There’s still more in this issue. Why are science and values often so hard to tease apart? Check out “The Great Fish Pain Debate,” and you’ll get it. How can we be sure that robots will be safer drivers than you and me? Why is the world revealed by COVID-19 so different from the one we thought we were living in? Does naming things in nature change how we see nature? In our book reviews and our spectacular art features, more questions raised and explored: about truth and politics, data, feminism and power, China and technology, and technology and self-understanding.

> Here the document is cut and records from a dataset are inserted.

(** X16. While it waits, [WaitForPeersUp] logs "Waiting for peer after N
    seconds" once for each multiple of five seconds elapsed, although five
    polls fall in every second: when it returns at poll [k] the messages
    written are those of the polls before [k] that fall on such a multiple,
    and a wait that ends in the fatal exit has written the 120 messages for
    5, 10, ..., 600 seconds and one fatal message that reports 601
    seconds. *)
Theorem WaitForPeersUp_progress_messages (w : World) (fuel : nat) :
  Peers (discoverer (gsp w)) (clock w) <> [] ->
  (fatalTurn < fuel)%nat ->
  (forall k,
      (k <= fatalTurn)%nat ->
      (forall j, (j < k)%nat ->
                 somePeerUp (gsp w) (pollInstant (clock w) j) = false) ->
      somePeerUp (gsp w) (pollInstant (clock w) k) = true ->
      exists tr,
        WaitForPeersUp fuel w
        = Some (Returned tt, advance w (Z.of_nat k * waitForUpDelay) tr)
        /\ logsOf LevelInfo tr = progressLogs 0 k
        /\ logsOf LevelFatal tr = [])
  /\ ((forall j, (j <= fatalTurn)%nat ->
                 somePeerUp (gsp w) (pollInstant (clock w) j) = false) ->
      exists tr,
        WaitForPeersUp fuel w
        = Some (Exited 1, advance w (Z.of_nat fatalTurn * waitForUpDelay) tr)
        /\ logsOf LevelInfo tr = map (fun m => 5 * Z.of_nat m) (seq 1 120)
        /\ logsOf LevelFatal tr = [601]).
Proof.
  intros Hpeers Hfuel.
  assert (Hentry : forall k, (k < fuel)%nat ->
            WaitForPeersUp fuel w
            = forever (k + S (fuel - k - 1)) (waitTurn (clock w)) (lastWarnAt 0) w).
  { intros k Hk. unfold WaitForPeersUp.
    destruct (Peers (discoverer (gsp w)) (clock w)) as [| p ps];
      [contradiction |].
    cbn [List.length]. rewrite Nat2Z.inj_succ.
    destruct (Z.eqb_spec (Z.succ (Z.of_nat (List.length ps))) 0) as [Hz | _];
      [lia |].
    replace (k + S (fuel - k - 1))%nat with fuel by lia. reflexivity. }
  assert (Hstart : clock w = pollInstant (clock w) 0)
    by (unfold pollInstant; simpl; lia).
  split.
  - intros k Hk Hquiet Hup.
    rewrite (Hentry k) by lia.
    destruct (forever_waits_logging k (S (fuel - k - 1)) (clock w) 0%nat w
                Hstart ltac:(lia) Hquiet) as [tr1 [Hrun [Hinfo1 Hfatal1]]].
    rewrite Hrun. cbn [forever].
    destruct (waitTurn_break_logs (clock w) (lastWarnAt (0 + k))
                (advance w (Z.of_nat k * waitForUpDelay) tr1))
      as [tr2 [Hturn Hlog2]].
    { exact Hup. }
    rewrite Hturn, advance_advance, Z.add_0_r.
    exists (tr1 ++ tr2). split; [reflexivity |].
    rewrite !logsOf_app, !Hlog2, Hinfo1, Hfatal1, !app_nil_r. now split.
  - intros Hquiet.
    rewrite (Hentry fatalTurn) by lia.
    destruct (forever_waits_logging fatalTurn (S (fuel - fatalTurn - 1)) (clock w)
                0%nat w Hstart ltac:(lia)
                ltac:(intros i Hi; apply Hquiet; lia))
      as [tr1 [Hrun [Hinfo1 Hfatal1]]].
    rewrite Hrun. cbn [forever].
    assert (Helapsed :
              wholeSeconds
                (clock (advance w (Z.of_nat fatalTurn * waitForUpDelay) tr1)
                 - clock w) = 601).
    { cbn [advance clock].
      replace (clock w + Z.of_nat fatalTurn * waitForUpDelay - clock w)
        with (Z.of_nat fatalTurn * waitForUpDelay) by lia.
      apply wholeSeconds_at_fatalTurn. }
    destruct (waitTurn_fatal_logs (clock w) (lastWarnAt (0 + fatalTurn))
                (advance w (Z.of_nat fatalTurn * waitForUpDelay) tr1))
      as [tr2 [Hturn [Hinfo2 Hfatal2]]].
    { apply Hquiet. lia. }
    { rewrite Helapsed. lia. }
    rewrite Helapsed in Hinfo2, Hfatal2.
    assert (Hnot : warnDue 601 (lastWarnAt (0 + fatalTurn)) = false)
      by reflexivity.
    rewrite Hnot in Hinfo2.
    rewrite Hturn, advance_advance, Z.add_0_r.
    exists (tr1 ++ tr2). split; [reflexivity |].
    rewrite !logsOf_app, Hinfo1, Hinfo2, Hfatal1, Hfatal2, app_nil_r.
    split; [apply progressLogs_until_fatalTurn | reflexivity].
Qed.

Lemma WaitForPeersUp_logs_nothing_when_peer_is_up :
  exists tr,
    WaitForPeersUp 3006 (connectedWorld JNull 0)
    = Some (Returned tt,
            advance (connectedWorld JNull 0) (Z.of_nat 0 * waitForUpDelay) tr)
    /\ logsOf LevelInfo tr = progressLogs 0 0
    /\ logsOf LevelFatal tr = [].
Proof.
  apply (proj1 (WaitForPeersUp_progress_messages (connectedWorld JNull 0) 3006
                  ltac:(simpl; discriminate)
                  ltac:(unfold fatalTurn; lia)) 0%nat).
  - unfold fatalTurn. lia.
  - intros j Hj. lia.
  - reflexivity.
Defined.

Given the complexity, ambiguity, and uncertainty of the world that humans continually create through their scientific and technological genius, it’s really quite unbelievable that models of the democratic governance of science could still be largely captured by the simple thinking in Science, the Endless Frontier. We all deserve better. Universities may find it uncomfortable to support science policy centers that question the fundamental assumptions behind the post-World War II science policy system. But as the articles here show—as, I hope, Issues in Science and Technology always shows—a rich array of experts are challenging the contradictions and incoherence of the Endless Frontier model, and offering positive new policy ideas and options. What’s needed is an energetic, informed, and courageous debate about these alternatives. The Endless Frontier Act, mired in the old money-plus-science-equals-progress view of science policy, is nonetheless also an invitation to begin that debate in earnest, at long last.